Blessing also cites speed and road design as problems for rural drivers.
“In Talbot County, Md., we have had a recent accident where two young men were killed on a county road that was narrow and curvy. Speed was a factor in that accident,” he said.
The American Automobile Association agrees that speed and car-deer collisions are rural driving hazards, but said there are other dangers associated with country driving.
“The fact that people usually tend to speed, the lack of lighting, the roadway design, the width of the road, the lack of the shoulder … all these things contribute to dangerous rural driving,” said Mantill Williams, a Mid-Atlantic AAA spokesman.
Because the Maryland State Highway Administration does not compile statistics on highway deaths per capita, the administration had no comment on the analysis. But spokesman David Buck says that rural driving patterns can definitely lead to deadly crashes.
“When you are in a rural county … your average travel speeds are higher … you don’t have rush hour, you don’t have congestion that you have in the urban areas,” said Buck. “With the travel speeds being higher, there is that chance for fatal accidents.”
The National Highway Traffic Safety Administration, in a study completed in 1996, compared rural and urban automobile accidents across the nation and confirmed much of the bad news for rural drivers.
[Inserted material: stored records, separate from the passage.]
(* ===== verification/Http.v ===== *)
(** * The HTTP client as the code uses it

    [reqwest] is a third-party crate: a response is what the code reads of it,
    its status, its [Display], its body and the JSON values [serde] finds in
    it.  A [Get] answers the requests of one task: [get n url] is the answer
    to the task's [n]th request to [url].  [base_url] is the
    normalisation [RzidClient::new] and [RzPointResolver::new] share. *)

From S2P Require Import Prelude RustStd Error.
Local Open Scope Z_scope.

(** [rzid.rs], [NodesResponse] *)
Record NodesResponse := mkNodes { nodes : list string }.

(** [topology.rs], [NodeInfo] *)
Record NodeInfo := mkInfo { node_id : string; info_zone_id : string; info_shard_id : string; leader_id : string }.

Section Response.
Context `{RQ : Reqwest}.

Record Response := mkResponse {
  status : Z;
  status_display : string;
  text : Result string reqwest_Error;
  json_nodes : Result NodesResponse reqwest_Error;
  json_info : Result NodeInfo reqwest_Error;
  json_peers : Result (list string) reqwest_Error
}.

(** [StatusCode::is_success] *)
Definition is_success (r : Response) : bool := (200 <=? status r) && (status r <? 300).

Definition Get := nat -> string -> Result Response reqwest_Error.

(** [.unwrap_or_default()] on a text. *)
Definition text_or_default (r : Response) : string :=
  match text r with Ok s => s | Err _ => EmptyString end.

End Response.

(** [format!("http://{}", clean)] *)
Definition base_url (addr : string) : string :=
  "http://" +:+ trim_end_matches x2f (trim_start_matches "https://" (trim_start_matches "http://" addr)).

Lemma strip_all_once p s :
  p <> [] -> strip_prefix p s = None -> strip_all (length (p ++ s)) p (p ++ s) = s.
Proof.
  intros Hp Hs. destruct p as [|x p]; [done|]. change (length ((x :: p) ++ s)) with (S (length (p ++ s))).
  cbn [strip_all]. rewrite strip_prefix_app. by apply strip_all_id.
Qed.

(** The scheme and trailing slashes go, whatever the scheme was. *)
Lemma base_url_normal (scheme host : string) (slashes : nat) :
  scheme ∈ ["http://"; "https://"] ->
  let rest := str_bytes host ++ replicate slashes x2f in
  strip_prefix (str_bytes "http://") rest = None -> strip_prefix (str_bytes "https://") rest = None ->
  last (str_bytes host) <> Some x2f ->
  base_url (bytes_str (str_bytes scheme ++ rest)) = "http://" +:+ host.
Proof.
  intros Hs rest Hh Hhs Hl. unfold base_url. f_equal.
  unfold trim_start_matches, trim_end_matches. rewrite !str_bytes_bytes_str.
  assert (Hstrip : strip_all (length (strip_all (length (str_bytes scheme ++ rest)) (str_bytes "http://")
      (str_bytes scheme ++ rest))) (str_bytes "https://")
      (strip_all (length (str_bytes scheme ++ rest)) (str_bytes "http://") (str_bytes scheme ++ rest)) = rest).
  { apply elem_of_cons in Hs as [Hs|Hs%list_elem_of_singleton]; subst scheme.
    - rewrite strip_all_once by done. by apply strip_all_id.
    - rewrite (strip_all_id _ (str_bytes "http://")) by done. by apply strip_all_once. }
  rewrite Hstrip. unfold rest. rewrite rev_app_distr, !rev_alt.
  change (rev_append (replicate slashes x2f) []) with (reverse (replicate slashes x2f)).
  change (rev_append (str_bytes host) []) with (reverse (str_bytes host)). rewrite reverse_replicate.
  assert (Hd : drop_while (fun x => bool_decide (x = x2f)) (replicate slashes x2f ++ reverse (str_bytes host))
    = reverse (str_bytes host)).
  { clear Hstrip Hh Hhs. clearbody rest. clear rest. induction slashes as [|k IH]; simpl; [|exact IH]. apply drop_while_id.
    destruct (reverse (str_bytes host)) as [|x l] eqn:E; [done|].
    apply (f_equal reverse) in E. rewrite reverse_involutive, reverse_cons in E. rewrite E, last_snoc in Hl.
    apply bool_decide_false. congruence. }
  rewrite Hd. change (rev_append (reverse (str_bytes host)) []) with (reverse (reverse (str_bytes host))).
  rewrite reverse_involutive. apply bytes_str_str_bytes.
Qed.
Lemma discovered_topology_witness :
  exists topo obs, discover_from_seeds demo_resolver demo_client (fun _ => demo_get) ["n1"; "n2"] = Ok (topo, obs)
  /\ leader topo ∉ topo_followers topo.
Proof.
  exists (mkTopo "host1" ["host3"; "host2"]), ["n1"; "n2"; "n3"].
  assert (E : discover_from_seeds demo_resolver demo_client (fun _ => demo_get) ["n1"; "n2"]
    = Ok (mkTopo "host1" ["host3"; "host2"], ["n1"; "n2"; "n3"])) by (vm_compute; reflexivity).
  split; [exact E|].
  destruct (discovered_topology demo_resolver demo_client (fun _ => demo_get) ["n1"; "n2"] _ _ E)
    as (_ & _ & _ & _ & _ & _ & Hn). exact Hn.
Defined.

Definition demo_nodes : gmap string NodeData :=
  <["a" := mkNode "a" "active_leader" "n1"]> (<["b" := mkNode "b" "active_follower" "n1"]>
    (<["c" := mkNode "c" "active_leader" "n3"]> ∅)).

Lemma strict_plurality_decides_witness : is_ok (elect demo_nodes) = true.
Proof.
  apply (strict_plurality_decides demo_nodes "n1").
  - intros h n. unfold demo_nodes. rewrite !lookup_insert_Some, lookup_empty. naive_solver.
  - done.
  - reflexivity.
  - intros lid _ Hne. destruct (decide (lid = "n3")) as [->|H3]; [reflexivity|].
    change (vote_count demo_nodes "n1") with 2. unfold vote_count.
    assert (Hv : values demo_nodes ≡ₚ [mkNode "a" "active_leader" "n1"; mkNode "b" "active_follower" "n1";
      mkNode "c" "active_leader" "n3"]) by (vm_compute; solve_Permutation).
    apply Permutation_List_filter with (f := fun n => bool_decide (reported_leader n = lid)) in Hv.
    unfold zlen. rewrite Hv. simpl. by rewrite !bool_decide_false.
  - exists "a". eexists. split_and!; [by vm_compute|done|done].
Defined.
The NHTSA study found that, in addition to more fatalities, there is a greater chance of severe vehicle damage in accidents in rural areas and of people being ejected from their cars. The crashes are more likely to be head-on collisions, the study reported.
It also said that rural accidents have higher proportions of vehicle rollovers, of collisions with fixed objects and of serious injuries and that it takes emergency medical services longer to reach rural crash scenes than urban accidents.